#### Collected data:
- - - - - - -
(* ===== verification/DeshredTheorems.v ===== *)
(** The properties of proxy/src/deshred.rs, each with a run of the concrete
    instance of [Toy] that meets its hypotheses. *)

From Stdlib Require Import Strings.Byte.
From S2P Require Import Prelude Net Metrics Shreds Tracker FecSet Packets Deshred DeshredInv.
From S2P Require Import Delivery Complete Recovery Erasure Pending Missed Toy ToyRuns ToyErasure.

(** * Whole runs of the reconstructor *)

Section runs.
Context `{ShredLib} `{PacketLib} `{BuildProfile} `{!ShredLibLaws}.
Context (good : Shred → Prop) `{!GoodShreds good}.

(** C4: from its initial state the reconstructor gets through any sequence of
    batches of good shreds without a panic (no index, slice or unwrap fails,
    no loop runs away), and its state is well formed afterwards: every tracker
    has [MAX_DATA_SHREDS_PER_SLOT] entries per vector, holds at index [i] only
    the data shred [i] of its slot, with the status that shred has, and only
    stored shreds of recovered sets are marked as deshredded. *)
Theorem reconstruct_never_panics m batches :
  overflow_checks = false → Forall (batch_good good) batches →
  returns (run_batches (recon_init m) batches) (recon_wf good).
Proof.
  intros Ho Hb. eapply returns_mono.
  - apply (run_batches_history good); auto using recon_init_wf, recon_init_history.
  - by intros st [? _].
Qed.

(** C7: over any sequence of batches no data shred is delivered twice: the index
    ranges of any two deliveries of one slot are disjoint. *)
Theorem deliveries_disjoint m batches st :
  overflow_checks = false → Forall (batch_good good) batches →
  run_batches (recon_init m) batches = Ok st →
  disjoint_deliveries (omap decoded_of (log st)).
Proof.
  intros Ho Hb Hr.
  pose proof (run_batches_history good (recon_init m) batches Ho (recon_init_wf good m) Hb
                (recon_init_history m)) as Hret.
  rewrite Hr in Hret. apply Hret.
Qed.

(** C8: every entry a call returns is what [deshred] and [bincode] make of one
    run of consecutive data shreds of its slot, of which the last and no other
    completes a segment; there is one per delivery and no other.  The run is
    maximal to the left: in the tracker after the call, if the slot is still
    tracked, the shred before it completes a segment or is not known, unless the
    run starts at index 0. *)
Theorem entries_sound batch st n st' :
  overflow_checks = false → recon_wf good st → batch_good good batch →
  reconstruct_shreds batch st = Ok (n, st') →
  ∃ lg, log st' = log st ++ lg ∧
        Forall2 (delivery_ok good) (omap decoded_of lg) (deshredded_entries st') ∧
        ∀ slot a b fecs t, (slot, a, b) ∈ omap decoded_of lg →
          all_shreds st' !! slot = Some (fecs, t) → left_maximal t a.
Proof.
  intros Ho Hst Hb Hr. destruct (call_delivers good _ _ _ _ Ho Hst Hb Hr) as (lg & E & HF).
  exists lg. split; [done|]. split; [done|].
  by apply (call_delivers_maximal good batch st n).
Qed.

(** C16: a call leaves nothing decodable behind: for every FEC set that a shred
    of the batch was added to, if its slot is still tracked, no fresh complete
    segment through the first index of the set deserializes. *)
Theorem nothing_decodable_left batch st n st' slot f fecs t :
  overflow_checks = false → recon_wf good st → batch_good good batch →
  reconstruct_shreds batch st = Ok (n, st') →
  (slot, f) ∈ slot_fec_indexes_to_iterate st' →
  all_shreds st' !! slot = Some (fecs, t) → nothing_left t (Z.to_nat f).
Proof.
  intros Ho Hst Hb Hr Hin Hl.
  destruct (reconstruct_shreds_loop good _ _ _ _ Ho Hst Hb Hr) as
    (st2 & st3 & lg2 & lg4 & Hw & _ & _ & _ & _ & _ & Ed & _ & _ & _ & Ek & Hall & _).
  rewrite Ek in Hin.
  eapply (deshred_fold_left good st2 st2 (slot_fec_indexes_to_iterate st2) st3 []);
    eauto; [by split_and!|by intros ?? ?%elem_of_nil].
Qed.

(** C18: after a call the reconstructor holds at most the slots of the lookback
    window, or [MAX_PROCESSING_AGE] of them if that is more. *)
Theorem slots_bounded batch st n st' :
  overflow_checks = false → recon_wf good st → batch_good good batch →
  reconstruct_shreds batch st = Ok (n, st') →
  (size (all_shreds st') ≤ max MAX_PROCESSING_AGE (S (Z.to_nat SLOT_LOOKBACK)))%nat.
Proof.
  intros Ho Hst Hb Hr. pose proof (reconstruct_shreds_returns good batch st Ho Hst Hb) as Hret.
  rewrite Hr in Hret. apply Hret.
Qed.

(** The entries of a call come out in slot order. *)
Lemma entries_in_slot_order batch st n st' :
  overflow_checks = false → recon_wf good st → batch_good good batch →
  reconstruct_shreds batch st = Ok (n, st') →
  StronglySorted Z.le (deshredded_entries st').*1.*1.
Proof.
  intros Ho Hst Hb Hr.
  destruct (reconstruct_shreds_loop good _ _ _ _ Ho Hst Hb Hr) as
    (st2 & st3 & lg2 & lg4 & Hw & Hs & Ee & _ & _ & _ & Ed & Ee' & _).
  destruct (deshred_fold_slots good st2 st2 (slot_fec_indexes_to_iterate st2) st3)
    as (es & Ees & Hsort & _); [done|by split_and!|done..|].
  by rewrite Ee', Ees, Ee.
Qed.

(** A call adds to the shared counters exactly what it returns: the entries,
    their transactions and the recovered shreds, modulo 2^64. *)
Lemma counters_match_entries batch st n st' :
  overflow_checks = false → recon_wf good st → batch_good good batch →
  metrics_wf (metrics st) → reconstruct_shreds batch st = Ok (n, st') →
  load EntryCount (metrics st')
    = wrap 64 (load EntryCount (metrics st) + entries_total (deshredded_entries st')) ∧
  load TxnCount (metrics st')
    = wrap 64 (load TxnCount (metrics st) + txns_total (deshredded_entries st')) ∧
  load RecoveredCount (metrics st')
    = wrap 64 (load RecoveredCount (metrics st) + Z.of_nat n).
Proof.
  intros Ho Hst Hb Hm Hr.
  destruct (reconstruct_shreds_loop good _ _ _ _ Ho Hst Hb Hr) as
    (st2 & st3 & lg2 & lg4 & Hw & _ & Ee & Em & _ & _ & Ed & Ee' & _ & _ & _ & _ & Hload).
  rewrite <-Em in Hm |- *.
  destruct (deshred_all_counts good _ _ Hw Hm Ed) as (es & Ees & E1 & E2 & E3).
  rewrite Ee', Ees, Ee, !Hload. simpl. case_decide as Hn.
  - rewrite !load_fetch_add. simpl. by rewrite E3.
  - rewrite E1, E2, E3. replace n with 0%nat by lia. by rewrite Z.add_0_r, (wrap_small _ (load RecoveredCount _)) by apply Hm.
Qed.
- - - - - - -
Beginning with the first line above, could you copy every line exactly, up to and including the one with "Context (good : Shred"?

#### RESULT:
(* ===== verification/DeshredTheorems.v ===== *)
(** The properties of proxy/src/deshred.rs, each with a run of the concrete
    instance of [Toy] that meets its hypotheses. *)

From Stdlib Require Import Strings.Byte.
From S2P Require Import Prelude Net Metrics Shreds Tracker FecSet Packets Deshred DeshredInv.
From S2P Require Import Delivery Complete Recovery Erasure Pending Missed Toy ToyRuns ToyErasure.

(** * Whole runs of the reconstructor *)

Section runs.
Context `{ShredLib} `{PacketLib} `{BuildProfile} `{!ShredLibLaws}.
Context (good : Shred → Prop) `{!GoodShreds good}.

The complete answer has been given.